July 7, 2019
By Dan Schnur
July 7, 2019
Heads up, California. There’s a gray wave coming.
As the baby-boom generation ages, the number of senior citizens in the state is about to explode. The 65-and-over population will nearly double within a decade, which means a larger percentage of seniors here in California than in Florida. And it’s not clear if we’re ready for the societal, economic and health care demands this shift represents.
“California has a relatively young population that’s about to gray rapidly, and we are woefully unprepared,” said Bruce Chernof, president of The SCAN Foundation. “The state’s approach to aging services is a six-decade collection of well-meaning but one-off programs that are siloed from one another.”
Chernof was one of several of The Bee’s California Influencers who lauded Gov. Gavin Newsom’s “Master Plan on Aging,” which Newsom recently announced to address the needs of the state’s growing senior population.
Kassy Perry, president of the Perry Communications Group, coupled her praise with a warning.
“That’s a start, but the hard work is still to come,” Perry said. “Unless we face reality and make significant changes to the way we provide services and address the needs of the growing senior population, California will see generational poverty the likes of which we have not seen since the Great Depression.”
Mark Ghaly, Newsom’s secretary of the Health and Human Services Agency, described the challenge that he and his colleagues face in developing the governor’s plan.
“The current patchwork of services are not person-centered nor do they attempt to address the holistic needs of the individuals or their caregivers,” Ghaly said. “Government cannot do this alone. It is our collective responsibility to build an age-friendly state.”

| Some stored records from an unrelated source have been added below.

(* ===== verification/RouterWakeup.v ===== *)
(** * RouterWakeup: one cycle of a router

    [Router::wakeup], its statistics and functional accesses, and the
    time-division variant of [InputUnit::wakeup] with its global schedule. *)

From S2P Require Import Prelude CFloat NetDest CommonTypes Flit Channels Detector RoutingUnit.
From S2P Require Import Clock Link Units Router SwitchAlloc InputWakeup.
Import Router.

(** ** Time-division multiplexing (InputStruct 4) *)

Module TDMA.

Definition CORE_NUM : Z := 16.
Definition THRES_SLOT : Z := 100.
Definition THRES_FLIT : Z := 80.

(** The globals of InputUnit.cc; [{-1}] initialises the first element. *)
Record t := mk { inited : bool; counter : list Z; round_cnt : Z; round_list : list Z }.
#[global] Instance t_eta : Etaed t := fun s =>
  mk (inited s) (counter s) (round_cnt s) (round_list s).
Definition start : t := mk false (-1 :: replicate 15 0) 0 (-1 :: replicate 15 0).

(** The first unit to wake up gets the first slot. *)
Definition initialise (routerID : Z) (s : t) : t :=
  if inited s then s
  else mk true ((fun i => if Z.of_nat i =? routerID then 0 else -1) <$> seq 0 16) routerID
          (Z.of_nat <$> seq 0 16).

(** [std::shuffle]: every element is swapped with one at a random
    position up to its own. *)
Definition swap (l : list Z) (i j : Z) : res (list Z) :=
  a ← vget l i; b ← vget l j; l ← vset l i b; vset l j a.

Definition shuffle (l : list Z) (g : Rng) : res (list Z * Rng) :=
  for_ (length l - 1) 1 (fun i '(l, g) =>
    '(j, g) ← uniform 0 i g; l ← swap l i j; Ok (l, g)) (l, g).

(** The end of the slot of [routerID]. *)
Definition change_round (routerID : Z) (s : t) (g : Rng) : res (t * Rng) :=
  c ← vset (counter s) routerID (-1);
  '(cnt, rl, g) ←
    (if round_cnt s <? CORE_NUM - 1 then Ok (round_cnt s + 1, round_list s, g)
     else '(l, g) ← shuffle (Z.of_nat <$> seq 0 16) g; Ok (0, l, g));
  nextID ← vget rl cnt;
  c ← vset c nextID 0;
  Ok (mk (inited s) c cnt rl, g).

End TDMA.

Section wakeup.
Context (net : NetParams) (curTick : Z).

(** The flit of an enabled injection port, if its share is not used up. *)
Definition tdma_inject (i : Z) (ts : TDMA.t) (r : Router.t) (g : Globals)
    : res (TDMA.t * (Router.t * Globals)) :=
  u ← vget (m_input_unit r) i;
  if InputUnit.round_flit u <? TDMA.THRES_FLIT then
    '(f, r) ← consume i r;
    u ← vget (m_input_unit r) i;
    r ← setInputUnit i (u <| InputUnit.round_flit ::= Z.succ |>) r;
    let r := if negb (dest_router (flit.m_route f) =? m_id r) && flit.is_tail f
             then r <| inS0 ::= (fun s => s <| detour_counts ::= incr64 |>) |> else r in
    '(r, g) ← receive net curTick false i f r g;
    c ← (if m_latency r =? 1 then Ok (TDMA.counter ts)
         else valter (fun x => x + (m_latency r - 1)) (TDMA.counter ts) (m_id r));
    Ok (ts <| TDMA.counter := c |>, (r, g))
  else Ok (ts, (r, g)).

Definition wakeup_tdma_port0 (i : Z) (ts : TDMA.t) (r : Router.t) (g : Globals)
    : res (TDMA.t * (Router.t * Globals)) :=
  let routerID := m_id r in
  let ts := TDMA.initialise routerID ts in
  let formerID := if 0 <? routerID then routerID - 1 else TDMA.CORE_NUM - 1 in
  _ ← vget (TDMA.counter ts) formerID;
  c ← vget (TDMA.counter ts) routerID;
  if 0 <=? c then
    let roundChange := TDMA.THRES_SLOT <=? c in
    ready ← link_ready curTick i r;
    '(ts, (r, g)) ←
      (if ready && negb roundChange then tdma_inject i ts r g else Ok (ts, (r, g)));
    if (roundChange : bool) then
      u ← vget (m_input_unit r) i;
      r ← setInputUnit i (u <| InputUnit.round_flit := 0 |>) r;
      '(ts, rg) ← TDMA.change_round routerID ts (g_rng g);
      r ← schedule_wakeup curTick TDMA.THRES_SLOT r;
      Ok (ts, (r, g <| g_rng := rg |>))
    else
      c ← valter Z.succ (TDMA.counter ts) routerID;
      r ← schedule_wakeup curTick 1 r;
      Ok (ts <| TDMA.counter := c |>, (r, g))
  else
    r ← schedule_wakeup curTick TDMA.THRES_SLOT r;
    Ok (ts, (r, g)).

Definition wakeup_tdma (i : Z) (ts : TDMA.t) (r : Router.t) (g : Globals)
    : res (TDMA.t * (Router.t * Globals)) :=
  u ← vget (m_input_unit r) i;
  if InputUnit.m_id u =? 0 then wakeup_tdma_port0 i ts r g
  else '(r, g) ← wakeup_ori net curTick i r g; Ok (ts, (r, g)).

(** ** One cycle *)

(** The credit side of an output unit. *)
Definition wakeup_output (o : Z) (r : Router.t) : res Router.t :=
  u ← vget (m_output_unit r) o;
  u ← OutputUnit.wakeup (em r) curTick u;
  setOutputUnit o u r.

(** [inputWakeup] is the variant of [InputUnit::wakeup] compiled in. *)
Definition router_wakeup {S} (inputWakeup : Z -> Router.t -> S -> res (Router.t * S))
    (r : Router.t) (g : S) : res (Router.t * S) :=
  _ ← assert (clockEdge curTick 0 r =? curTick);
  '(r, g) ← for_ (length (m_input_unit r)) 0 (fun i '(r, g) => inputWakeup i r g) (r, g);
  r ← for_ (length (m_output_unit r)) 0 wakeup_output r;
  r ← sa_wakeup net curTick r;
  r ← xbar_wakeup curTick r;
  Ok (r, g).

End wakeup.

(** ** Statistics and functional accesses *)

Record RouterStats := mkRouterStats {
  st_buffer_reads : Z;
  st_buffer_writes : Z;
  st_sw_input_arbiter_activity : Z;
  st_sw_output_arbiter_activity : Z;
  st_crossbar_activity : Z;
  st_inS : InputUnitStats;
}.

(** The buffer statistics accumulate onto their previous value. *)
Definition collateStats (reads writes : Z) (r : Router.t) : res RouterStats :=
  '(rd, wr) ← for_ (Z.to_nat (m_virtual_networks r)) 0 (fun j acc =>
    for_ (length (m_input_unit r)) 0 (fun i '(rd, wr) =>
      u ← vget (m_input_unit r) i;
      a ← vget (InputUnit.m_num_buffer_reads u) j;
      b ← vget (InputUnit.m_num_buffer_writes u) j;
      Ok (rd + a, wr + b)) acc) (reads, writes);
  Ok (mkRouterStats rd wr
        (SwitchAllocator.m_input_arbiter_activity (switchAllocator r))
        (SwitchAllocator.m_output_arbiter_activity (switchAllocator r))
        (CrossbarSwitch.m_crossbar_activity (crossbarSwitch r)) (inS0 r)).

Definition router_resetStats (r : Router.t) : Router.t :=
  r <| m_input_unit ::= fmap InputUnit.resetStats |>
    <| crossbarSwitch ::= CrossbarSwitch.resetStats |>
    <| switchAllocator ::= SwitchAllocator.resetStats |>
    <| inS0 ::= (fun s => s <| detour_counts := 0 |> <| risk_counts := 0 |>) |>.

Definition router_functionalRead (rd : flit.t -> bool) (r : Router.t) : bool :=
  let read := CrossbarSwitch.functionalRead rd (crossbarSwitch r) in
  let read := foldl (fun b u => if InputUnit.functionalRead rd u then true else b)
                    read (m_input_unit r) in
  foldl (fun b u => if OutputUnit.functionalRead rd u then true else b) read (m_output_unit r).

Definition router_functionalWrite (wr : flit.t -> bool) (r : Router.t) : Z :=
  let n := CrossbarSwitch.functionalWrite wr (crossbarSwitch r) in
  let n := foldl (fun n u => n + InputUnit.functionalWrite wr u) n (m_input_unit r) in
  foldl (fun n u => n + OutputUnit.functionalWrite wr u) n (m_output_unit r).
(** ** Stage one *)

Lemma older_waiting_safe r inport vnet outport t :
  shape_ok net r -> inputs_ok now r -> 0 <= inport < zlength (m_input_unit r) ->
  0 <= vnet < m_virtual_networks r ->
  safe (older_waiting now inport vnet outport t r) (fun _ => True).
Proof.
  intros Hs Hin Hi Hvnet. destruct (vget_range _ _ Hi) as [u Hu]. unfold older_waiting.
  rewrite (getInputUnit_vget _ _ _ Hu). cbn [mbind res_bind].
  destruct (inputs_vc _ _ _ Hin Hu) as [Hlen Hall]. destruct Hs. rewrite ok_sa_per0.
  apply (safe_for_break (fun _ _ => True)); [done| |done]. intros j b Hj _.
  assert (Hr : 0 <= vnet * m_vc_per_vnet r + j < m_num_vcs r) by nia.
  unfold InputUnit.need_stage, InputUnit.get_outport, InputUnit.get_enqueue_time, InputUnit.with_vc.
  destruct (vget_range (InputUnit.virtualChannels u) _ ltac:(rewrite Hlen; exact Hr)) as [v Hv].
  rewrite Hv. cbn [mbind res_bind].
  destruct (Forall_vget _ _ _ _ Hall Hv) as [Hact _].
  destruct (need_stage_spec now v Hact) as (b' & -> & _). cbn [mbind res_bind].
  destruct b'; [|done]. cbn [mbind res_bind]. by destruct (_ =? outport); [destruct (_ <? t)|].
Qed.

(** What the port and credit checks decide. *)
Lemma send_check_spec r inport invc u v f l ou :
  shape_ok net r -> outputs_ok r -> in_vc r inport invc u v -> vc_ok now (m_output_unit r) v ->
  head_ready now v f l -> 0 <= invc < m_num_vcs r ->
  vget (m_output_unit r) (VirtualChannel.m_output_port v) = Ok ou ->
  safe (if VirtualChannel.m_output_vc v =? -1
        then OutputUnit.has_free_vc now (invc / m_vc_per_vnet r) ou
        else OutputUnit.has_credit now (VirtualChannel.m_output_vc v) ou)
    (fun b => b = true <-> can_send now r inport invc (VirtualChannel.m_output_port v)).
Proof.
  intros Hs Hout Hvc (Hact & _ & Hpo) Hhr Hr Hou.
  destruct (get_vnet_spec r invc Hs Hr) as [_ Hvnet].
  pose proof (Forall_vget _ _ _ _ Hout Hou) as Hook.
  assert (Hcan : can_send now r inport invc (VirtualChannel.m_output_port v) <->
    if decide (VirtualChannel.m_output_vc v = -1)
    then exists vc, free_vc now (invc / m_vc_per_vnet r) ou vc
    else exists o, out_vc ou (VirtualChannel.m_output_vc v) o /\ 0 < OutVcState.m_credit_count o).
  { split.
    - intros (u' & v' & ou' & f' & l' & [Hu' Hv'] & _ & _ & Hou' & Hc).
      destruct Hvc as [Hu Hv]. rewrite Hu in Hu'. injection Hu' as <-. rewrite Hv in Hv'.
      injection Hv' as <-. rewrite Hou in Hou'. injection Hou' as <-. exact Hc.
    - intros Hc. by exists u, v, ou, f, l. }
  destruct (Z.eqb_spec (VirtualChannel.m_output_vc v) (-1)) as [Heq|Hne].
  - eapply safe_mono; [by apply (has_free_vc_spec (m_virtual_networks r))|].
    intros b ->. rewrite Hcan, decide_True by done. done.
  - destruct Hhr as [Hfl _]. destruct (Hact ltac:(by rewrite Hfl)) as [Hst _].
    destruct (Hpo Hst) as (ou' & Hou' & [?|(o & Ho & Hin)]); [done|].
    rewrite Hou in Hou'. injection Hou' as <-.
    unfold OutputUnit.has_credit. rewrite (proj1 (out_vc_vget _ _ _) Ho). cbn [mbind res_bind].
    rewrite Hin. cbn [assert mbind res_bind]. simpl. rewrite Hcan, decide_False by done.
    unfold OutVcState.has_credit. rewrite Z.ltb_lt. split; [eauto|].
    intros (o' & Ho' & Hc). by rewrite (out_vc_fun _ _ _ _ Ho Ho').
Qed.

The scope of the challenge is even greater given the unique health care needs of seniors, cautioned Joseph Alvaranas of the City of Hope cancer treatment and research center.
“We have found that caring for senior cancer patients requires a special skill set to ensure that care and quality of life issues are appropriately managed,” Alvarnas said, pointing to City of Hope’s geriatric assessment program that customizes patient treatments. “As the senior population of California grows, we must shift our mindset to provide scalable access to appropriate care especially in cancer where prevalence grows with age.”
Carmela Coyle, president of the California Hospital Association, outlined some necessary next steps.
“Healthcare workers of the future — people specially trained to work in the community and in peoples’ homes … can link older adults with their doctors between visits, monitor their well-being and keep them connected with their communities,” Coyle said. “Technology that monitors vital signs and chronic health care conditions catches problems early and prevents conditions from worsening. This makes for better quality care, with less cost and inconvenience.”
Other Influencers emphasized likely job prospects for younger Californians in the burgeoning health field.
“The health workforce opportunity is staring us right in the face. Our young people badly need these opportunities, and we aging baby boomers need these young people,” said Robert Ross, president of The California Endowment, who estimated 600,000 additional health workers would be needed in the coming decades. “The obvious benefit is that our aging community receives the care it needs, but health career investments can also be an important economic driver for the state.”
California Nurses Association Executive Director Bonnie Castillo renewed her call for a single-payer health care system that would provide long-term services for seniors.
“Nurses know that California’s skyrocketing older adult population… face an alarming future if we do not see meaningful, systemic change statewide and nationally,” Castillo said. “Enough is enough. It’s time to pass Medicare for All, to ensure a supported, empowered future for California’s seniors.”
Former AARP National President Jeannine English recommended an equally fundamental, attitudinal shift, prioritizing the opportunities that accompany longer life spans.
“We should quit focusing (solely) on the challenges of supporting the frail and elderly and instead build a society that supports people throughout their lifespans,” English said, citing Singapore’s example of how to recognize the contributions that seniors can make. “They focus on empowerment rather than frailty. Their seniors are not considered a drain on society but rather an opportunity for the community to benefit from their wisdom, and judgment.”